_What is needed:_ With the first line as the start and the line containing "[ERANGE], the string" as the end, write out every line of the records exactly.

Collected data
═══

(* ===== verification/Util.v ===== *)
(** * Number parsing ([utilities/util.c])

    The wrappers of [strtoull] and its kin that the server uses for numbers in
    commands and for the values of incr and decr. A C string is the list of its
    bytes, without the final zero. *)
From Stdlib Require Import ZArith Lia.
From stdpp Require Import strings gmap prelude.
From S2P Require Import Prelude.

(** [isspace] of the C locale: tab, newline, vertical tab, form feed, carriage
    return and space. *)
Definition isspace (c : Z) : bool := ((9 <=? c) && (c <=? 13)) || (c =? 32).
Definition isdigit (c : Z) : bool := (48 <=? c) && (c <=? 57).

Fixpoint skip_spaces (s : list Z) : list Z :=
  match s with
  | c :: s' => if isspace c then skip_spaces s' else s
  | [] => []
  end.

(** The value of the digits at the start of [s], after [acc], and what follows. *)
Fixpoint scan_digits (acc : Z) (s : list Z) : Z * list Z :=
  match s with
  | c :: s' => if isdigit c then scan_digits (acc * 10 + (c - 48)) s' else (acc, s)
  | [] => (acc, [])
  end.

Definition scan_sign (s : list Z) : bool * list Z :=
  match s with
  | c :: s' => if c =? 45 then (true, s') else if c =? 43 then (false, s') else (false, s)
  | [] => (false, [])
  end.

(** The subject sequence of the [strto] functions in base 10: its sign, its
    magnitude and the rest of the string; [None] when there is no digit. *)
Definition scan_number (s : list Z) : option (bool * Z * list Z) :=
  let (neg, s1) := scan_sign (skip_spaces s) in
  match s1 with
  | c :: _ => if isdigit c then let (v, r) := scan_digits 0 s1 in Some (neg, v, r) else None
  | [] => None
  end.

(** What [strtoull] and [strtoll] return: the value, whether [errno] is
    [ERANGE], the string at [endptr] and whether [endptr] differs from [str]. *)
Record strto := mk_strto {
  sv_val : Z;
  sv_erange : bool;
  sv_end : list Z;
  sv_conv : bool
}.

Definition strtoull (s : list Z) : strto :=
  match scan_number s with
  | None => mk_strto 0 false s false
  | Some (neg, v, r) =>
      if 2 ^ 64 <=? v then mk_strto (2 ^ 64 - 1) true r true
      else mk_strto (if neg then u64 (- v) else v) false r true
  end.

Definition strtoll (s : list Z) : strto :=
  match scan_number s with
  | None => mk_strto 0 false s false
  | Some (neg, v, r) =>
      if (neg : bool) then
        if 2 ^ 63 <? v then mk_strto (- 2 ^ 63) true r true else mk_strto (- v) false r true
      else
        if 2 ^ 63 <=? v then mk_strto (2 ^ 63 - 1) true r true else mk_strto v false r true
  end.

(** [xisspace( *endptr) || ( *endptr == 0 && endptr != str)] *)
Definition end_ok (r : strto) : bool :=
  match r.(sv_end) with
  | c :: _ => isspace c
  | [] => r.(sv_conv)
  end.

Definition strchr (s : list Z) (c : Z) : bool := existsb (Z.eqb c) s.

(** The functions return whether the conversion succeeded, with [*out]. [long] has
    64 bits, and the assignment to the 32-bit [*out] keeps its low half. *)
Definition safe_strtoull (s : list Z) : bool * Z :=
  let r := strtoull s in
  if r.(sv_erange) then (false, 0)
  else if end_ok r then
    if (swrap 64 r.(sv_val) <? 0) && strchr s 45 then (false, 0) else (true, r.(sv_val))
  else (false, 0).

Definition safe_strtoll (s : list Z) : bool * Z :=
  let r := strtoll s in
  if r.(sv_erange) then (false, 0)
  else if end_ok r then (true, r.(sv_val)) else (false, 0).

Definition safe_strtoul (s : list Z) : bool * Z :=
  let r := strtoull s in
  if r.(sv_erange) then (false, 0)
  else if end_ok r then
    if (swrap 64 r.(sv_val) <? 0) && strchr s 45 then (false, 0) else (true, u32 r.(sv_val))
  else (false, 0).

Definition safe_strtol (s : list Z) : bool * Z :=
  let r := strtoll s in
  if r.(sv_erange) then (false, 0)
  else if end_ok r then (true, swrap 32 r.(sv_val)) else (false, 0).

(** [snprintf(buf, n, "%" PRIu64, v)]: at most twenty digits. *)
Fixpoint dec_digits (fuel : nat) (v : Z) : list Z :=
  match fuel with
  | O => []
  | S n => (if v <? 10 then [] else dec_digits n (v / 10)) ++ [48 + v mod 10]
  end.

Definition print_u64 (v : Z) : list Z := dec_digits 20 v.

(** The bytes of a string literal, without the final zero. *)
Definition bytes_of (s : string) : list Z :=
  (fun a => Z.of_N (Ascii.N_of_ascii a)) <$> String.list_ascii_of_string s.

(** * Round trip *)

Lemma isdigit_code d : 0 <= d < 10 -> isdigit (48 + d) = true.
Proof. intros Hd. unfold isdigit. apply andb_true_iff. lia. Qed.

Lemma scan_digits_app xs ys acc :
  Forall (fun c => isdigit c = true) xs ->
  scan_digits acc (xs ++ ys) = scan_digits (scan_digits acc xs).1 ys.
Proof.
  intros Hx. revert acc. induction Hx as [|c xs Hc _ IH]; intros acc; simpl; [done|].
  rewrite Hc. apply IH.
Qed.

Lemma dec_digits_spec n v :
  0 <= v < 10 ^ Z.of_nat n -> (0 < n)%nat ->
  Forall (fun c => isdigit c = true) (dec_digits n v) /\ dec_digits n v <> [] /\
  forall ys, scan_digits 0 (dec_digits n v ++ ys) = scan_digits v ys.
Proof.
  revert v. induction n as [|n IH]; intros v Hv Hn; [lia|]. cbn [dec_digits].
  pose proof (Z.mod_pos_bound v 10 ltac:(lia)) as Hm.
  pose proof (isdigit_code _ Hm) as Hd.
  destruct (Z.ltb_spec v 10) as [Hlt|Hge]; simpl.
  - split; [by constructor|]. split; [done|]. intros ys. simpl. rewrite Hd.
    f_equal. rewrite Z.mod_small by lia. lia.
  - assert (Hq : 0 <= v / 10 < 10 ^ Z.of_nat n).
    { rewrite Nat2Z.inj_succ, Z.pow_succ_r in Hv by lia.
      split; [apply Z.div_pos; lia|apply Z.div_lt_upper_bound; lia]. }
    assert (Hn' : (0 < n)%nat).
    { destruct n; [|lia]. change (10 ^ Z.of_nat 0) with 1 in Hq.
      assert (1 <= v / 10) by (apply Z.div_le_lower_bound; lia). lia. }
    destruct (IH (v / 10) Hq Hn') as (Hall & Hne & Hscan).
    split; [apply Forall_app; auto|]. split; [by destruct (dec_digits n (v / 10))|].
    intros ys. rewrite <- app_assoc, Hscan. simpl. rewrite Hd. f_equal.
    rewrite (Z.div_mod v 10) at 3 by lia. lia.
Qed.

Lemma digit_not_space c : isdigit c = true -> isspace c = false.
Proof. unfold isdigit, isspace. intros Hc. boolify. apply orb_false_iff. lia. Qed.

Lemma scan_number_print v ys :
  0 <= v < 2 ^ 64 ->
  (match ys with c :: _ => isdigit c = false | [] => True end) ->
  scan_number (print_u64 v ++ ys) = Some (false, v, ys).
Proof.
  intros Hv Hys. unfold print_u64. destruct (dec_digits_spec 20 v) as (Hall & Hne & Hscan);
    [lia|lia|].
  specialize (Hscan ys). destruct (dec_digits 20 v) as [|c l]; [done|].
  apply Forall_cons_1 in Hall as [Hc _]. unfold scan_number. simpl app in *.
  cbn [skip_spaces]. rewrite (digit_not_space c Hc). unfold scan_sign.
  assert (c <> 45 /\ c <> 43) as [H1 H2] by (unfold isdigit in Hc; boolify; lia).
  rewrite (proj2 (Z.eqb_neq _ _) H1), (proj2 (Z.eqb_neq _ _) H2), Hc, Hscan.
  destruct ys as [|y ys]; simpl; [done|]. by rewrite Hys.
Qed.

Lemma print_no_minus v : 0 <= v < 2 ^ 64 -> strchr (print_u64 v) 45 = false.
Proof.
  intros Hv. unfold print_u64. destruct (dec_digits_spec 20 v) as (Hall & _ & _); [lia|lia|].
  induction Hall as [|c l Hc _ IH]; [done|].
  unfold strchr in *. cbn [existsb]. rewrite IH, orb_false_r.
  unfold isdigit in Hc. boolify. apply Z.eqb_neq. lia.
Qed.

Lemma strchr_spaces s n : strchr (s ++ replicate n 32) 45 = strchr s 45.
Proof.
  unfold strchr. rewrite existsb_app. induction n as [|n IH]; simpl; [apply orb_false_r|done].
Qed.

Lemma strtoull_print_pad v n :
  0 <= v < 2 ^ 64 -> safe_strtoull (print_u64 v ++ replicate n 32) = (true, v).
Proof.
  intros Hv. unfold safe_strtoull, strtoull.
  rewrite scan_number_print; [|done|by destruct n]. rewrite (proj2 (Z.leb_gt _ _)) by lia.
  simpl. rewrite strchr_spaces, print_no_minus, andb_false_r by done.
  by destruct n.
Qed.

Lemma dec_digits_length n v : (length (dec_digits n v) <= n)%nat.
Proof.
  revert v. induction n as [|n IH]; intros v; simpl; [lia|]. rewrite length_app. simpl.
  destruct (v <? 10); simpl; [lia|]. specialize (IH (v / 10)). lia.
Qed.

Lemma dec_digits_ascii n v : 0 <= v -> Forall (fun c => 48 <= c < 58) (dec_digits n v).
Proof.
  revert v. induction n as [|n IH]; intros v Hv; simpl; [constructor|].
  apply Forall_app. split.
  - destruct (v <? 10); [constructor|]. apply IH. apply Z.div_pos; lia.
  - constructor; [|constructor]. pose proof (Z.mod_pos_bound v 10). lia.
Qed.

(** Printing a 64-bit value and parsing it gives the value back, also when
    spaces follow it, as in an item that an in-place incr padded: the value of a
    counter survives every store. *)
Theorem safe_strtoull_print v n :
  0 <= v < 2 ^ 64 -> safe_strtoull (print_u64 v ++ replicate n 32) = (true, v).
Proof. apply strtoull_print_pad. Qed.

Lemma safe_strtoull_print_witness :
  safe_strtoull (print_u64 18446744073709551615 ++ replicate 3 32) = (true, 18446744073709551615).
Proof. apply safe_strtoull_print. lia. Defined.

(** The result of a conversion is a value of the type. *)
Lemma scan_digits_pos l acc : 0 <= acc -> 0 <= (scan_digits acc l).1.
Proof.
  revert acc. induction l as [|c l IH]; intros acc Ha; simpl; [done|].
  destruct (isdigit c) eqn:Hc; [|done]. apply IH. unfold isdigit in Hc. boolify. lia.
Qed.

Lemma strtoull_range s : 0 <= (strtoull s).(sv_val) < 2 ^ 64.
Proof.
  unfold strtoull. destruct (scan_number s) as [[[neg v] r]|] eqn:Hs; [|simpl; lia].
  assert (Hv : 0 <= v).
  { unfold scan_number in Hs. destruct (scan_sign _) as [? [|c l]]; [done|].
    destruct (isdigit c); [|done]. pose proof (scan_digits_pos (c :: l) 0 ltac:(lia)) as Hp.
    destruct (scan_digits 0 (c :: l)). by injection Hs as <- <- <-. }
  destruct (Z.leb_spec (2 ^ 64) v); simpl; [lia|].
  destruct neg; [apply (wrap_fits 64); lia|lia].
Qed.

Lemma safe_strtoull_range s v : safe_strtoull s = (true, v) -> 0 <= v < 2 ^ 64.
Proof.
  unfold safe_strtoull. pose proof (strtoull_range s).
  destruct (sv_erange _); [done|]. destruct (end_ok _); [|done].
  destruct (_ && _); [done|]. by intros [= <-].
Qed.

(** The tests of [tests/testapp.c]. *)
Example strtoull_tests :
  safe_strtoull (bytes_of "123") = (true, 123) /\ safe_strtoull (bytes_of "+123") = (true, 123) /\
  safe_strtoull (bytes_of "") = (false, 0) /\ safe_strtoull (bytes_of "123BOGUS") = (false, 0) /\
  safe_strtoull (bytes_of "18446744073709551616") = (false, 0) /\
  safe_strtoull (bytes_of "-1") = (false, 0) /\
  safe_strtoll (bytes_of "-123") = (true, -123) /\
  safe_strtoll (bytes_of "-9223372036854775809") = (false, 0) /\
  safe_strtoll (bytes_of " 123 foo") = (true, 123).
Proof. vm_compute. repeat split. Qed.

(** a string of white space only is accepted as the number 0 although it has
    no digit: with no conversion [endptr] is [str] itself, and the test of the
    white space at [endptr] comes first. *)
Theorem safe_strtoull_blank n : safe_strtoull (replicate (S n) 32) = (true, 0).
Proof.
  unfold safe_strtoull, strtoull, scan_number.
  replace (skip_spaces (replicate (S n) 32)) with (@nil Z); [done|].
  induction n as [|n IH]; [done|]. exact IH.
Qed.

(** [safe_strtoul] accepts every value below 2^63 and stores its low 32 bits:
    a number that does not fit [uint32_t] is not rejected. *)
Theorem safe_strtoul_truncates v :
  0 <= v < 2 ^ 63 -> safe_strtoul (print_u64 v) = (true, v mod 2 ^ 32).
Proof.
  intros Hv. unfold safe_strtoul, strtoull. rewrite <- (app_nil_r (print_u64 v)).
  rewrite scan_number_print; [|lia|done]. rewrite (proj2 (Z.leb_gt _ _)) by lia. simpl.
  rewrite app_nil_r, print_no_minus, andb_false_r by lia. done.
Qed.

Lemma safe_strtoul_truncates_witness : safe_strtoul (print_u64 4294967296) = (true, 0).
Proof. apply (safe_strtoul_truncates 4294967296). lia. Defined.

═══

_Result for this task:_
(* ===== verification/Util.v ===== *)
(** * Number parsing ([utilities/util.c])

    The wrappers of [strtoull] and its kin that the server uses for numbers in
    commands and for the values of incr and decr. A C string is the list of its
    bytes, without the final zero. *)
From Stdlib Require Import ZArith Lia.
From stdpp Require Import strings gmap prelude.
From S2P Require Import Prelude.

(** [isspace] of the C locale: tab, newline, vertical tab, form feed, carriage
    return and space. *)
Definition isspace (c : Z) : bool := ((9 <=? c) && (c <=? 13)) || (c =? 32).
Definition isdigit (c : Z) : bool := (48 <=? c) && (c <=? 57).

Fixpoint skip_spaces (s : list Z) : list Z :=
  match s with
  | c :: s' => if isspace c then skip_spaces s' else s
  | [] => []
  end.

(** The value of the digits at the start of [s], after [acc], and what follows. *)
Fixpoint scan_digits (acc : Z) (s : list Z) : Z * list Z :=
  match s with
  | c :: s' => if isdigit c then scan_digits (acc * 10 + (c - 48)) s' else (acc, s)
  | [] => (acc, [])
  end.

Definition scan_sign (s : list Z) : bool * list Z :=
  match s with
  | c :: s' => if c =? 45 then (true, s') else if c =? 43 then (false, s') else (false, s)
  | [] => (false, [])
  end.

(** The subject sequence of the [strto] functions in base 10: its sign, its
    magnitude and the rest of the string; [None] when there is no digit. *)
Definition scan_number (s : list Z) : option (bool * Z * list Z) :=
  let (neg, s1) := scan_sign (skip_spaces s) in
  match s1 with
  | c :: _ => if isdigit c then let (v, r) := scan_digits 0 s1 in Some (neg, v, r) else None
  | [] => None
  end.

(** What [strtoull] and [strtoll] return: the value, whether [errno] is
    [ERANGE], the string at [endptr] and whether [endptr] differs from [str]. *)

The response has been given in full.